== Directions for this task ==
Some entries follow. Reproduce exactly the lines starting at the one with "block_rate : Q" and stopping after the one with "(max_backoff s) (mkStats 0 0 0).".

== Stored items ==
──────

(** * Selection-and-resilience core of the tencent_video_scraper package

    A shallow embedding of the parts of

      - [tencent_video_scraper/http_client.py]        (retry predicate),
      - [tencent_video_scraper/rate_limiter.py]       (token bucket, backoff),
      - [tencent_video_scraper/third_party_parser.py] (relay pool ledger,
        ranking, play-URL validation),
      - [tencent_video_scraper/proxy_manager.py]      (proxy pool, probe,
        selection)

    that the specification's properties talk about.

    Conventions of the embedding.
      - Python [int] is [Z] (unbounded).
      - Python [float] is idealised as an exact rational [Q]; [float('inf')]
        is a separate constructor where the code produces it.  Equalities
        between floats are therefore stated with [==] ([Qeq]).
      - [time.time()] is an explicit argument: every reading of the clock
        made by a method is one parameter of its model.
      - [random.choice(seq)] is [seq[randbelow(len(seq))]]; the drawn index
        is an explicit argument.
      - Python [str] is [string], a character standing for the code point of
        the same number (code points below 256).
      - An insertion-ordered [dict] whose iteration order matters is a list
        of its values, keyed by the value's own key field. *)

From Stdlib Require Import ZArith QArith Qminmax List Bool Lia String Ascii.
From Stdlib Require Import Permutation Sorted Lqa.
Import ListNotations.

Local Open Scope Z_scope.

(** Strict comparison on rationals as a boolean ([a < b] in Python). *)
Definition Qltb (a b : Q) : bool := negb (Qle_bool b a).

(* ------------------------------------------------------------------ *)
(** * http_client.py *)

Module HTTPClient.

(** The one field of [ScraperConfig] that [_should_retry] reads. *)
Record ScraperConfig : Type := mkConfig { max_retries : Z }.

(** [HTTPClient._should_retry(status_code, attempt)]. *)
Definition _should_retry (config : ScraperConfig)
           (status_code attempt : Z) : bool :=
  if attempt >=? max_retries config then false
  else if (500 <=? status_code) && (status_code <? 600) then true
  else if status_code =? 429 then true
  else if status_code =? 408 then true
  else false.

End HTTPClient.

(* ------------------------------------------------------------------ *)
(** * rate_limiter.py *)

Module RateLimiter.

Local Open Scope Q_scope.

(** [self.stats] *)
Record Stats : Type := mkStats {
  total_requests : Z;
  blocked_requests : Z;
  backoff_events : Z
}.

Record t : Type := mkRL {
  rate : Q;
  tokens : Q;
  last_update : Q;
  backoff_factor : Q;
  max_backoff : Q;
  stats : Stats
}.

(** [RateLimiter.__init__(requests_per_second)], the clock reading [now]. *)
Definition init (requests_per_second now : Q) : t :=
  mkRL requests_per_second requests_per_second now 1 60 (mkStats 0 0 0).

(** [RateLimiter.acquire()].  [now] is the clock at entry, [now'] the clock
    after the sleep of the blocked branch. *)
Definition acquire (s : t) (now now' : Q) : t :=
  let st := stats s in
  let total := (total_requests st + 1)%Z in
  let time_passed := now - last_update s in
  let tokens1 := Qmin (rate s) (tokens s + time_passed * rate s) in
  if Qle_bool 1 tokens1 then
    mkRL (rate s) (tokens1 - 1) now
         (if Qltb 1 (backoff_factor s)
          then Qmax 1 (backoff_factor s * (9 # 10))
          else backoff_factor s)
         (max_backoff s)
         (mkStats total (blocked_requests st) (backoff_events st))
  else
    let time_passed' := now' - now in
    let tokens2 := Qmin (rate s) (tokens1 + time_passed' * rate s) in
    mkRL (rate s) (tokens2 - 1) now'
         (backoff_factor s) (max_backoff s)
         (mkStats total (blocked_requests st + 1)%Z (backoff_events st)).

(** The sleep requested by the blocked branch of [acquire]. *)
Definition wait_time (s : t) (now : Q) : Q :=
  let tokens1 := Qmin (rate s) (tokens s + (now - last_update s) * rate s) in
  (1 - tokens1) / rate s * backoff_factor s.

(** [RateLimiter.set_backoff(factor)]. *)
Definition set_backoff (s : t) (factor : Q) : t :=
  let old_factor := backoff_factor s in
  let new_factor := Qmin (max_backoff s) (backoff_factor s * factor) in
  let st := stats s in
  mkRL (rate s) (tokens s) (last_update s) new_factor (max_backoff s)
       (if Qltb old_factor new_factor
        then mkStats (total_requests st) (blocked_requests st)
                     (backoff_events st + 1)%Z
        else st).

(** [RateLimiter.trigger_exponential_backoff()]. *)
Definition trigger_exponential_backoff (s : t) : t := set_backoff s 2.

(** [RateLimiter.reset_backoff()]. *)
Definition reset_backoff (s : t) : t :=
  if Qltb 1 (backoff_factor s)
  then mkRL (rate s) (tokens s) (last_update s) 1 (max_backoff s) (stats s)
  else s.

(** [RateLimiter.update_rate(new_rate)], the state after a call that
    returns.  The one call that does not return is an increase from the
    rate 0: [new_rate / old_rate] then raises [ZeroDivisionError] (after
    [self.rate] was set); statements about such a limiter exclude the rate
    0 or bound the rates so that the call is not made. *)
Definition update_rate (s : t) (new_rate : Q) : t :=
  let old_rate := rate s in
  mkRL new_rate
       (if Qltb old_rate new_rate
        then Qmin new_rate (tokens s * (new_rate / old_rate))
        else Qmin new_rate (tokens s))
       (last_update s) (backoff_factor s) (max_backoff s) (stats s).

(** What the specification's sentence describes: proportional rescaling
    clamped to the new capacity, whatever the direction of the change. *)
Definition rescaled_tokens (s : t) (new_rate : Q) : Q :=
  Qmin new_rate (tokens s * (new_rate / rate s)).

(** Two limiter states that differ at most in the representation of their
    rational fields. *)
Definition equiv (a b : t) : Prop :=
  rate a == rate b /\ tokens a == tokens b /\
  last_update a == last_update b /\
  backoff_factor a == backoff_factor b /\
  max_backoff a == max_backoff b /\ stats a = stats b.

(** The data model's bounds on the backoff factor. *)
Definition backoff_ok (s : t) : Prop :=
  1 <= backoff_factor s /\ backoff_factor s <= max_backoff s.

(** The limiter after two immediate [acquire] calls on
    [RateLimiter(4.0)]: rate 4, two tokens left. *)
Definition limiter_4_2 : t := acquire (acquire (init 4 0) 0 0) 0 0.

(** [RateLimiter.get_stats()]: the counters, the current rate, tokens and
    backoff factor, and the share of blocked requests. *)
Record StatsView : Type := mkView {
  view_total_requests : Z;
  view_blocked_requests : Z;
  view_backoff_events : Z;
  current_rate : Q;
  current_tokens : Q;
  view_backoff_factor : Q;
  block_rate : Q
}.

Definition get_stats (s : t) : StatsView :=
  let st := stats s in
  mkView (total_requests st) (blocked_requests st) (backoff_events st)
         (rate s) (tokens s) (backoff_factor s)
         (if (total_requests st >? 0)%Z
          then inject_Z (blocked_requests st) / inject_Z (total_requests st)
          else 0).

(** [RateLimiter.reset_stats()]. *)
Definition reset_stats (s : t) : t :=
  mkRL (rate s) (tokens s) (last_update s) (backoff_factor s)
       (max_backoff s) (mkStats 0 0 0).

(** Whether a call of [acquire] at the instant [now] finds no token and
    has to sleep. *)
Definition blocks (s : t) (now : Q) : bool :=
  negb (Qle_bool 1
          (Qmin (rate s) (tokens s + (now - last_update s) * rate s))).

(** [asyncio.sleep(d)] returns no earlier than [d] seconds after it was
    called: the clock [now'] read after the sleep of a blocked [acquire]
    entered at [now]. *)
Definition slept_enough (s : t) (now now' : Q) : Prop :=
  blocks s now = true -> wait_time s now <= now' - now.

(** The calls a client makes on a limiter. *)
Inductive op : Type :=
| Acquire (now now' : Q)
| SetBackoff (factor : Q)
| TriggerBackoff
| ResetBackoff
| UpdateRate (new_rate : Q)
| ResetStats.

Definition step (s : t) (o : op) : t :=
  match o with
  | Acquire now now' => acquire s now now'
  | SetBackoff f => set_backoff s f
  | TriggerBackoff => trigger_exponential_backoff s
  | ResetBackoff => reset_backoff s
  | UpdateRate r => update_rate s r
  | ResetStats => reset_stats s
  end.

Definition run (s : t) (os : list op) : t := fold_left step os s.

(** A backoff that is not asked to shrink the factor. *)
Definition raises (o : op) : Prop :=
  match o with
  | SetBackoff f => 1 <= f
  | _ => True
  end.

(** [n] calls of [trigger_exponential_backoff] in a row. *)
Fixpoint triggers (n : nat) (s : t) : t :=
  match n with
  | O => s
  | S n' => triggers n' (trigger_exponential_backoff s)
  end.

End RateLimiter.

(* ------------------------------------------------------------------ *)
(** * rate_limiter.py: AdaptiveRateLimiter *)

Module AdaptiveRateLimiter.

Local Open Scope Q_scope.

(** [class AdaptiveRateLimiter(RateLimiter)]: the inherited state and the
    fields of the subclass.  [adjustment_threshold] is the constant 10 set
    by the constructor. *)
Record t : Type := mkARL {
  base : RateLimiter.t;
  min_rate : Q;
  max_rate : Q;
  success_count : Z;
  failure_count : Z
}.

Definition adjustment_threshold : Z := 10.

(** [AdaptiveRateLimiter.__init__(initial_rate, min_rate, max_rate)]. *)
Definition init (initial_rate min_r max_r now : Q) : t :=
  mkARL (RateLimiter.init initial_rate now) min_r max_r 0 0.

──────

== Answer space ==
  block_rate : Q
}.

Definition get_stats (s : t) : StatsView :=
  let st := stats s in
  mkView (total_requests st) (blocked_requests st) (backoff_events st)
         (rate s) (tokens s) (backoff_factor s)
         (if (total_requests st >? 0)%Z
          then inject_Z (blocked_requests st) / inject_Z (total_requests st)
          else 0).

(** [RateLimiter.reset_stats()]. *)
Definition reset_stats (s : t) : t :=
  mkRL (rate s) (tokens s) (last_update s) (backoff_factor s)
       (max_backoff s) (mkStats 0 0 0).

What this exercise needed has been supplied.